Test Script Intention Generation for Mobile Application via GUI Image and Code Understanding
Shengcheng Yu, Chunrong Fang, Jia Liu, Zhenyu Chen
TL;DR
This paper tackles the challenge of understanding mobile GUI test scripts, which are loosely tied to app logic and often poorly documented. It introduces TestIntention, a two-component framework that combines GUIIntention (textual extraction, OCR, and widget-image captioning) and CodeIntention (response-method mapping and code-based intention generation) to infer per-operation and overall test-script intentions from an operation-sequence representation. Through extensive experiments on 50 open-source Android apps and 500 test scripts, TestIntention outperforms baselines in intention generation, demonstrates strong operation-mapping capability, and shows substantial time savings for developers in a user study, with widget-image understanding and code-intention modules contributing meaningfully. The approach promises practical benefits for test script maintenance, cross-app recommendations, and test-slice optimization, and lays groundwork for broader applicability across different test-script drivers and languages.
Abstract
Testing is the most direct and effective technique to ensure software quality.

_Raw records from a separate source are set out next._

(** * kwt, the k11r worktree tool: a shallow embedding and its properties

    The development follows the layout of the TypeScript sources:

    - [types/index.ts]: the configuration schema, the records exchanged
      with git and the hosting CLIs, the error classes;
    - [config/manager.ts]: the two-tier configuration store;
    - [git/remotes.ts], [git/worktrees.ts], [git/gitlab.ts],
      [git/github.ts]: the thin wrappers around the external binaries;
    - [utils/exec.ts]: the command runner;
    - [commands/*.ts]: the orchestration of [new], [mr] and [rm].

    JavaScript strings are modelled by [string] (a sequence of character
    codes below 256), JavaScript regular expressions by a small
    backtracking matcher that follows the priorities of the ECMAScript
    semantics, and asynchronous effectful code by programs over an
    explicit signature of host operations. *)

From Stdlib Require Import Bool List Arith ZArith Lia String Ascii.
From Stdlib Require Import DecimalString.
Import ListNotations.

Local Open Scope list_scope.
Local Open Scope string_scope.

Set Implicit Arguments.
Set Warnings "-register-all".

(* ================================================================== *)
(** * Strings *)
(* ================================================================== *)

Module Str.

(** [s.startsWith(p)] *)
Fixpoint startsWith (p s : string) : bool :=
  match p with
  | EmptyString => true
  | String a p' =>
      match s with
      | EmptyString => false
      | String b s' => Ascii.eqb a b && startsWith p' s'
      end
  end.

(** [s.substring(n)] for [0 <= n] *)
Fixpoint drop (n : nat) (s : string) : string :=
  match n with
  | 0 => s
  | S n' => match s with
            | EmptyString => EmptyString
            | String _ s' => drop n' s'
            end
  end.

(** [s.substring(0, n)] *)
Fixpoint take (n : nat) (s : string) : string :=
  match n with
  | 0 => EmptyString
  | S n' => match s with
            | EmptyString => EmptyString
            | String c s' => String c (take n' s')
            end
  end.

Fixpoint rev_onto (s acc : string) : string :=
  match s with
  | EmptyString => acc
  | String c s' => rev_onto s' (String c acc)
  end.

Definition rev (s : string) : string := rev_onto s EmptyString.

Fixpoint map (f : ascii -> ascii) (s : string) : string :=
  match s with
  | EmptyString => EmptyString
  | String c s' => String (f c) (map f s')
  end.

Fixpoint forallb (p : ascii -> bool) (s : string) : bool :=
  match s with
  | EmptyString => true
  | String c s' => p c && forallb p s'
  end.

(** [s.endsWith(p)] *)
Definition endsWith (p s : string) : bool :=
  Nat.leb (String.length p) (String.length s)
  && String.eqb (drop (String.length s - String.length p) s) p.

(** White space and line terminators removed by [String.prototype.trim],
    restricted to character codes below 256. *)
Definition isSpace (c : ascii) : bool :=
  let n := nat_of_ascii c in
  Nat.eqb n 9 || Nat.eqb n 10 || Nat.eqb n 11 || Nat.eqb n 12
  || Nat.eqb n 13 || Nat.eqb n 32 || Nat.eqb n 160.

Fixpoint trimStart (s : string) : string :=
  match s with
  | EmptyString => EmptyString
  | String c s' => if isSpace c then trimStart s' else s
  end.

(** Removes the trailing white space: the result of the recursive call
    is empty exactly when everything after [c] is white space. *)
Fixpoint trimEnd (s : string) : string :=
  match s with
  | EmptyString => EmptyString
  | String c s' =>
      match trimEnd s' with
      | EmptyString => if isSpace c then EmptyString else String c EmptyString
      | t => String c t
      end
  end.

(** [s.trim()] *)
Definition trim (s : string) : string := trimEnd (trimStart s).

(** [s.split(sep)] for a one-character separator: the pieces between the
    occurrences of [sep]; the empty string yields one empty piece. *)
Fixpoint split (sep : ascii) (s : string) : list string :=
  match s with
  | EmptyString => [EmptyString]
  | String c s' =>
      if Ascii.eqb c sep then EmptyString :: split sep s'
      else match split sep s' with
           | [] => [String c EmptyString]
           | piece :: rest => String c piece :: rest
           end
  end.

(** [parts.join(sep)] *)
Definition join (sep : string) (parts : list string) : string :=
  String.concat sep parts.

(** Decimal rendering of an integer, as [Number.prototype.toString]
    gives it for the safe integers. *)
Definition ofZ (z : Z) : string := NilZero.string_of_int (Z.to_int z).

End Str.

(* ================================================================== *)
(** * Errors and results *)
(* ================================================================== *)

(** The error classes of [types/index.ts], with the built-in ones the
    code can meet. [KWT code] is the base class [KWTError] with its
    [code] field. *)
Inductive ErrorClass : Type :=
| PlainError          (* Error *)
| TypeError           (* TypeError, SyntaxError and other built-ins *)
| ZodError            (* thrown by ConfigSchema.parse *)
| KWTError (code : string)
| ConfigError         (* code CONFIG_ERROR *)
| GitError            (* code GIT_ERROR *)
| GitLabError         (* code GITLAB_ERROR *)
| GitHubError.        (* code GITHUB_ERROR *)

Inductive JsError : Type :=
| MkError (cls : ErrorClass) (message : string) (cause : option JsError).

Definition errClass (e : JsError) : ErrorClass :=
  match e with MkError c _ _ => c end.
Definition errMessage (e : JsError) : string :=
  match e with MkError _ m _ => m end.
Definition errCause (e : JsError) : option JsError :=
  match e with MkError _ _ c => c end.

(** Every value thrown in the sources is an [Error] instance, so
    [error instanceof Error ? error.message : 'Unknown error'] is the
    message and [error instanceof Error ? error : undefined] the error. *)
Definition messageOf (e : JsError) : string := errMessage e.

Inductive Result (A : Type) : Type :=
| Ok (a : A)
| Err (e : JsError).
Arguments Ok {A} a.
Arguments Err {A} e.

Definition isOk {A} (r : Result A) : bool :=
  match r with Ok _ => true | Err _ => false end.

(* ================================================================== *)
(** * JSON values *)
(* ================================================================== *)

(** What [JSON.parse] and the configuration loader produce. An object is
    the list of its own properties; a key that is not listed reads as
    [undefined], which is [None] below. *)
Inductive json : Type :=
| JNull
| JBool (b : bool)
| JNum (z : Z)
| JStr (s : string)
| JArr (items : list json)
| JObj (fields : list (string * json)).

Fixpoint lookupField (k : string) (fields : list (string * json)) : option json :=
  match fields with
  | [] => None
  | (k', v) :: rest => if String.eqb k k' then Some v else lookupField k rest
  end.

(** [v[k]] where [v] is known to be an object. *)
Definition getField (k : string) (v : json) : option json :=
  match v with
  | JObj fields => lookupField k fields
  | _ => None
  end.

(* ================================================================== *)
(** * types/index.ts: the configuration schema *)
(* ================================================================== *)

Inductive PrefixType : Type := PrefixNone | PrefixManual | PrefixDetect.

Record PostCommand : Type := mkPostCommand {
  label : string;
  commands : list string
}.

(** [Config = z.infer<typeof ConfigSchema>]: three fields are always
    there after validation, [manualPrefix] is optional. *)
Record Config : Type := mkConfig {
  prefixType : PrefixType;
  manualPrefix : option string;
  worktreeDir : string;
  postCommands : list PostCommand
}.

(** [Partial<Config>] *)
Record PartialConfig : Type := mkPartialConfig {
  p_prefixType : option PrefixType;
  p_manualPrefix : option string;
  p_worktreeDir : option string;
  p_postCommands : option (list PostCommand)
}.

Module Zod.

(** A schema is a validator of a present value; the result is [None]
    where zod raises a [ZodError]. *)
Definition schema (A : Type) := json -> option A.

Definition string_ : schema string :=
  fun v => match v with JStr s => Some s | _ => None end.
(** * deduplicate_utils: grouping of near-duplicate media and pair aggregation

    A shallow embedding of [deduplicate_utils.py] and the properties of its
    four functions: [build_id_lookup], [collect_groups], [write_dedup_jsonl]
    and [update_duplicate_flags].

    Conventions of the embedding.
    - A Python [dict] keeps its keys in insertion order, and several loops of
      the program iterate over dicts; a dict is therefore an association
      list without repeated keys, see [od_get] and [od_set].
    - A Python [set] of ints is a [gset Z].  The order in which a set is
      iterated is not fixed by the language, so the one place that iterates
      a set (the stack extension of the traversal) takes that order from a
      parameter [order].
    - Vector ids, file ids and clip indices are Python ints, here [Z].
      Row offsets of the range search are unsigned, here [nat].
    - Floats are only stored and copied by this program, never computed
      with; a float is carried as the rational it denotes ([Q]).
    - A [string] stands for a Python [str]. The program looks inside a
      [str] in two places only, both in library code: [line.strip()] and
      the UTF-8 encoder of [f.write]. Like [json.loads] and [json.dumps],
      they are parameters of [update_duplicate_flags], so nothing depends on
      how the characters of a [str] are laid out in a [string].
    - An exception is a value of [exn]; a function that can raise returns a
      [result]. *)

From Stdlib Require Import ZArith QArith String Ascii.
From stdpp Require Import base option list gmap sets strings pretty.

#[local] Set Warnings "-clear-no-such-hyp".

Local Open Scope string_scope.
Local Open Scope list_scope.
Local Open Scope Z_scope.

(** ** Exceptions *)

Inductive exn : Type :=
  | IndexError
  | KeyError (field : string)
  | RuntimeError
  | JSONDecodeError
  | AttributeError
  | TypeError
  | UnicodeEncodeError
  | FuelExhausted.

Inductive result (A : Type) : Type :=
  | Ok (a : A)
  | Raise (e : exn).
Arguments Ok {A} a.
Arguments Raise {A} e.

(** Sequencing: the first exception ends the computation.  The notation
    [x ← r; k] is stdpp's, for these instances. *)
#[export] Instance result_ret : MRet result := λ A a, Ok a.
#[export] Instance result_bind : MBind result := λ A B k r,
  match r with
  | Ok a => k a
  | Raise e => Raise e
  end.
#[export] Instance result_fmap : FMap result := λ A B f r,
  match r with
  | Ok a => Ok (f a)
  | Raise e => Raise e
  end.

(** [for x in xs: ...] over a body that can raise. *)
Fixpoint each {A B : Type} (f : A → result B) (xs : list A) : result (list B) :=
  match xs with
  | [] => Ok []
  | x :: xs' => y ← f x ; ys ← each f xs' ; Ok (y :: ys)
  end.

(** [xs[i]] on a list or array. *)
Definition index {A : Type} (xs : list A) (i : nat) : result A :=
  match xs !! i with
  | Some x => Ok x
  | None => Raise IndexError
  end.

(** ** Insertion-ordered dictionaries *)

Section odict.
Context {K V : Type} `{EqDecision K}.

(** [d.get(k)], and [k in d] when it is [Some]. *)
Fixpoint od_get (d : list (K * V)) (k : K) : option V :=
  match d with
  | [] => None
  | (k', v) :: d' => if decide (k = k') then Some v else od_get d' k
  end.

(** [d[k] = v]: an existing key keeps its place, a new one goes last. *)
Fixpoint od_set (d : list (K * V)) (k : K) (v : V) : list (K * V) :=
  match d with
  | [] => [(k, v)]
  | (k', v') :: d' =>
      if decide (k = k') then (k', v) :: d' else (k', v') :: od_set d' k v
  end.

Definition od_keys (d : list (K * V)) : list K := d.*1.
Definition od_values (d : list (K * V)) : list V := d.*2.
End odict.

(** [d[k].append(x)] on a [defaultdict(list)]. *)
Definition od_append {K A : Type} `{EqDecision K}
    (d : list (K * list A)) (k : K) (x : A) : list (K * list A) :=
  od_set d k (default [] (od_get d k) ++ [x]).

(** [d[k].add(x)] on a [defaultdict(set)]. *)
Definition od_add {K : Type} `{EqDecision K}
    (d : list (K * gset Z)) (k : K) (x : Z) : list (K * gset Z) :=
  od_set d k (default ∅ (od_get d k) ∪ {[x]}).

(** ** Data model *)

(** A clip of a video entry of the metadata database.  A field is [None]
    when the key is absent or null, which [clip.get] does not tell apart. *)
Record Clip := {
  c_clip_idx : option Z;
  c_start_s : option Q;
  c_end_s : option Q;
  c_faiss_id : option Z;
}.

(** The [quality] and [metadata] sub-dicts of an entry. *)
Record Quality := { q_variance : option Q }.
Record Metadata := { m_quality : option Quality }.

(** An entry of the database; every key may be absent. *)
Record MediaEntry := {
  e_media_type : option string;
  e_file_id : option Z;
  e_file_name : option string;
  e_prefix : option string;
  e_duration : option Q;
  e_quality : option Quality;
  e_metadata : option Metadata;
  e_clips : option (list Clip);
  e_faiss_id : option Z;
}.

(** A value of the lookup table. *)
Record LookupRecord := {
  file_id : Z;
  file_name : string;
  clip_idx : option Z;
  faiss_id : Z;
  media_type : string;
  prefix : string;
  duration : Q;
  variance : Q;
  start_s : option Q;
  end_s : option Q;
}.

(** One side of a clip pair, and a clip pair. *)
Record ClipSide := {
  cs_file_id : Z;
  cs_file_name : string;
  cs_media_type : string;
  cs_clip_idx : option Z;
  cs_start_s : option Q;
  cs_end_s : option Q;
}.

Record ClipPair := { original : ClipSide; duplicate : ClipSide }.

(** One line of the output. *)
Record DuplicatePairRecord := {
  original_file_id : Z;
  original_file_name : string;
  original_duration : Q;
  duplicate_file_id : Z;
  duplicate_file_name : string;
  duplicate_duration : Q;
  clips : list ClipPair;
}.

(** ** Step 1: [build_id_lookup] *)

(** [entry[field]] on a key that may be absent. *)
Definition subscript {A : Type} (field : string) (v : option A) : result A :=
  match v with
  | Some a => Ok a
  | None => Raise (KeyError field)
  end.

(** The dict literal of the video branch; its items are evaluated in
    order, so a missing [file_id] is reported before a missing
    [file_name]. *)
Definition video_record (entry : MediaEntry) (clip : Clip) (fid : Z)
    : result LookupRecord :=
  fi ← subscript "file_id" (e_file_id entry) ;
  fn ← subscript "file_name" (e_file_name entry) ;
  Ok {| file_id := fi;
        file_name := fn;
        clip_idx := c_clip_idx clip;
        faiss_id := fid;
        media_type := "video";
        prefix := default "" (e_prefix entry);
        duration := default 0%Q (e_duration entry);
        variance := default 0%Q (q_variance (default {| q_variance := None |} (e_quality entry)));
        start_s := c_start_s clip;
        end_s := c_end_s clip |}.

(** The dict literal of the image branch. *)
Definition image_record (entry : MediaEntry) (fid : Z) : result LookupRecord :=
  fi ← subscript "file_id" (e_file_id entry) ;
  fn ← subscript "file_name" (e_file_name entry) ;
  Ok {| file_id := fi;
        file_name := fn;
        clip_idx := None;
        faiss_id := fid;
        media_type := "image";
        prefix := default "" (e_prefix entry);
        duration := 0%Q;
        variance :=
          default 0%Q
            (q_variance
               (default {| q_variance := None |}
                  (m_quality (default {| m_quality := None |} (e_metadata entry)))));
        start_s := None;
        end_s := None |}.

(** The loop [for clip in entry.get("clips", [])]. *)
Fixpoint add_clips (entry : MediaEntry) (clips : list Clip)
    (lookup : list (Z * LookupRecord)) : result (list (Z * LookupRecord)) :=
  match clips with
  | [] => Ok lookup
  | clip :: clips' =>
      match c_faiss_id clip with
      | None => add_clips entry clips' lookup
      | Some fid =>
          r ← video_record entry clip fid ;
          add_clips entry clips' (od_set lookup fid r)
      end
  end.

Test scripts always play a more important role in mobile app testing than test cases for source code, due to the GUI-intensive and event-driven characteristics of mobile applications (app). Test scripts focus on user interactions and the corresponding response events, which is significant for testing the target app functionalities. Therefore, it is critical to understand the test scripts for better script maintenance and modification. There exist some mature code understanding (i.e., code comment generation) technologies that can be directly applied to functionality source code with business logic. However, such technologies will have difficulties when being applied to test scripts, because test scripts are loosely linked to apps under test (AUT) by widget selectors, and do not contain business logic themselves. In order to solve the test script understanding gap, this paper presents a novel approach, namely TestIntention, to infer the intention of GUI test scripts. Test intention refers to the user expectations of app behaviors for specific operations. TestIntention formalizes test scripts with an operation sequence model. For each operation within the sequence, TestIntention extracts the target widget selector and links the selector to the GUI layout information or the corresponding response events. For widgets identified by XPath, TestIntention utilizes the image understanding technologies to explore the detailed information of the widget images, the intention of which is understood with a deep learning model. For widgets identified by ID, TestIntention first maps the selectors to the response methods with business logic, and then adopts code understanding technologies to describe code in natural language form. Results of all operations are combined to generate test intention for test scripts.